By Debbie Gold Hadar
In part one, I discussed a trip down memory lane: specifically, the memory lane that exists between the alighting point outside London Heathrow Airport, Terminal One, (where there are never enough trolleys, and someone always catches the back of your heel with theirs as you walk into the terminal) and good old El Al check-in, AKA Area P (sigh).
Today we progress from Area P (sigh). Onwards, ever onwards.
We walk through the separate El Al “we don’t actually trust the regular British x-ray machines, so we’ve had some flown in from the Weizmann Institute that are so accurate they can count the bristles on your toothbrush” security check, watching enviously as the other passengers simply whiz through the regular but obviously less thorough security check.
Well, as Sharon Stone quoted her agent: “It’s Israel. They invented security!”
We meander slowly through the impossible-to-get-a-WIFI-connection-departure-lounge-for-the-common-person. Of course, there is the King David lounge, somewhere. Except of course, that’s not for the likes of us. We are too crumpled, too hassled, and too weighed down by personal and carry-on baggage to look the part in the King David lounge. No, no… that is for the likes of the twelve year old child who looked me up and down disdainfully from her overly wide and damnably comfortable seat, as I sadly trudged through to cattle class (row 31, seat K).
How is it I work like a slave and yet I can barely afford a seat back there, while a twelve-year-old – twelve! – gets to sit in Business/First class. Grrr.
[Of course, back home, in Ben Gurion Airport, they have a lounge for the cut-above-the-common-person that I erroneously fancy myself to be (in reality I hold a specific kind of credit card, that I only got through a deal offered me by my husband’s work). Seymour and I sat in there on the way to our trip. I quite enjoyed the ambiance, and was more than satisfied by my stale croissant; to a pleb like myself it seemed the height of luxury. Seymour was less impressed by the glamour, although he did like the baby plum tomatoes at the salad bar. Ahem. Once again, I digress. Bad, bad Debbie.]
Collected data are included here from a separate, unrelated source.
(* ===== verification/BerProofs.v ===== *)
(** BoringSSL, BER to DER: the grammar of BER that the conversion reads, what it
    stands for in DER, the conversion without the builder, and that what it gives
    is DER of a bounded length. *)
From S2P Require Import Prelude.
From S2P Require Import Cbs Cbb CbsProofs CbsDer CbbProofs Ber.

(** ** The header of an element *)
(** What follows the tag: the length of the field, the length of the contents,
    and whether it is not DER. *)
Definition decode_len (tag : Z) (l : list byte) : option (Z * Z * bool) :=
  match l with
  | [] => None
  | b :: l =>
      if bz b <? 128 then Some (1, bz b, false)
      else
        let k := bz b mod 128 in
        if is_constructed tag && (k =? 0) then Some (1, 0, true)
        else if (k =? 0) || (4 <? k) then None
        else if zlen l <? k then None
        else
          let n := be_val (take (Z.to_nat k) l) in
          Some (1 + k, n, (n <? 128) || (n <? 256 ^ (k - 1)))
  end.

Lemma decode_len_range tag l ll n found :
  decode_len tag l = Some (ll, n, found) -> 1 <= ll <= 5 /\ 0 <= n < 2 ^ 32 /\ ll <= zlen l.
Proof.
  destruct l as [|b l]; [done|]. cbn. pose proof (bz_range b). rewrite zlen_cons. zlen_pos.
  destruct (Z.ltb_spec (bz b) 128); [intros [= <- <- _]; lia|].
  destruct (_ && _); [intros [= <- <- _]; lia|].
  destruct (Z.eqb_spec (bz b mod 128) 0); [done|]. cbn [orb].
  destruct (Z.ltb_spec 4 (bz b mod 128)); [done|]. destruct (Z.ltb_spec (zlen l) (bz b mod 128)); [done|].
  intros [= <- <- _]. pose proof (Z.mod_pos_bound (bz b) 128 ltac:(lia)).
  pose proof (be_val_range (take (Z.to_nat (bz b mod 128)) l)) as Hr. rewrite zlen_take in Hr by (unfold zlen in *; lia).
  assert (256 ^ Z.of_nat (Z.to_nat (bz b mod 128)) <= 256 ^ 4) by (apply Z.pow_le_mono_r; lia).
  change (2 ^ 32) with (256 ^ 4). lia.
Qed.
We detour unavoidably through WH Smith’s, as we raise an enormous, plastic-lidded bucket of tasteless coffee to our lips with one hand, and select various cannot-board-the-plane-without-these items.
We emerge from WH Smith’s, with an oversized carrier bag clutched in our now coffee-cup-less hand, containing the latest issues of Private Eye, Q, Empire and Viz (no need for the Jewish Chronicle, they’ll give you a free one on the plane if you fly on a weekend), a large packet of Maltesers and a litre of designer water; bought only so you can have a permanent slurp-bottle on your desk at work.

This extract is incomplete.